Depuis quelque temps, l’employeur nous attaque : contrôle resserré sur les réseaux d’employés·es, absence de progrès dans la mise en œuvre des réformes à la Loi sur l’équité en matière d’emploi, manque de données concernant l’incidence du rajustement des effectifs sur la représentation en matière d’équité, effets disproportionnés du retour au bureau sur les travailleurs et travailleuses privé·es d’équité… Il faut donc, plus que jamais, faire fi de ses mots vides sur l’équité et l’inclusion, tenter de comprendre où les inégalités au travail prennent racine et militer pour provoquer des changements structurels. Les divers caucus sur l’équité de l’ACEP — à savoir le Caucus sur l’équité pour les travailleuses et travailleurs queer et trans, le Caucus pour la justice de genre, le Cercle des membres autochtones, le Caucus de lutte contre le racisme et le Caucus sur la justice pour les personnes en situation de handicap — comptent dorénavant plus de 300 membres en tout. Les membres privé·es d’équité contribuent d’ailleurs activement à la stratégie de négociation et à l’élaboration des propositions, notamment grâce à des groupes précisément conçus à cette fin. Il y a eu des progrès, mais personne n’est libre tant que nous ne le sommes pas tous·tes, et il faut agir en conséquence, c’est-à-dire donner du pouvoir aux structures consacrées aux membres privé·es d’équité et les inscrire dans les Statuts, ainsi que mobiliser des ressources de formation destinées à l’ensemble des membres.

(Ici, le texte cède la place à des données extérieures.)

(** A world whose template cache holds something else for the type. *)
Definition stale_templates : World :=
  set_db (set_templates (λ _, [mkTemplateRow "ORDER" "email" "old" "old" "old" 1 true 0]) empty_db)
    (set_tpl_cache {["email:ORDER" := mkNotificationTemplate "old" "old" "old"]} (world0 empty_db)).

Lemma stale_templates_ok : tpl_cache_ok stale_templates.
Proof.
  intros ch ty tpl Hch. unfold stale_templates. simpl. intros Hl.
  apply lookup_singleton_Some in Hl as [Hk <-]. change "email:ORDER" with (cache_key "email" "ORDER") in Hk.
  by apply cache_key_inj in Hk as [<- <-].
Qed.

Definition uploaded : result (list Printed) string * World :=
  create (H := sample_env) sample_cli sample_http sample_files (Ok "n") "ORDER" "order.j2" "email"
    false true false stale_templates.

Lemma template_create_effective_witness :
  is_ok uploaded.1 = true
  ∧ match (resolve (H := sample_env) "ORDER" "email" uploaded.2).1 with
    | Ok tpl =>
        false = false
        ∧ tpl = mkNotificationTemplate (j2_subject sample_sections) (j2_body_html sample_sections)
                  (j2_body_text sample_sections)
        ∧ jinja_parse (Env := sample_env) (nt_subject tpl) = None
        ∧ jinja_parse (Env := sample_env) (nt_body_html tpl) = None
        ∧ jinja_parse (Env := sample_env) (nt_body_text tpl) = None
    | Err (AppError.Template _) => false = true
    | Err e => ∃ m, e = AppError.Database m
    end.
Proof.
  split; [vm_compute; reflexivity|].
  eapply (template_create_effective (H := sample_env)
    (H0 := LogStore.EmailNotificationStore (H := sample_env)) (H1 := sample_wire_codec)
    keyed_state sample_hmac Some (λ _, None) (λ _, None) (λ _, None) true (rejected 404) sample_cli
    (λ _, 100) (λ _, "") sample_files (Ok "n") "order.j2" (print_sections sample_order) sample_sections
    "ORDER" "email" false stale_templates).
  - exact sample_trim_idem.
  - reflexivity.
  - vm_compute. reflexivity.
  - reflexivity.
  - exact stale_templates_ok.
  - vm_compute. reflexivity.
  - apply surjective_pairing.
Defined.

Donner du pouvoir aux caucus sur l’équité à l’aide d’une stratégie intégrée
Intégrer les caucus sur l’équité à la structure du syndicat en proposant des modifications aux Statuts, aux Règlements et aux politiques.
Préparer un plan de travail visant à renforcer le rôle des caucus dans la mobilisation des membres, leur formation et la défense de leurs intérêts.
Développer l’expertise des membres sur les questions d’équité et la mettre à profit
Mettre sur pied, possiblement au sein des caucus sur l’équité, des groupes de membres « spécialistes » de certaines questions, comme le congé parental, les mesures d’adaptation ou tout autre droit du travail.
Prévoir, dans le cadre du projet des délégué·es habileté·es, un volet propre aux membres privé·es d’équité et axé sur la lutte contre le racisme.
Intégrer la question de l’équité aux formations et aux ressources du syndicat
Voir à ce que la formation sur les conventions collectives, la formation des délégué·es et les produits d’information traitent des droits en matière d’équité et des enjeux de travail connexes.
Renforcer notre capacité à nous mobiliser autour de la question de l’équité
Soutenir les réseaux de membres qui se mobilisent sur des enjeux communs d’équité.
Défendre les membres victimes de racisme, peu importe où ces incidents se produisent.
Prioriser l’inclusivité
Veiller à ce que les processus d’accueil, les activités locales et les groupes du syndicat soient accessibles et adaptés aux diverses expériences des membres.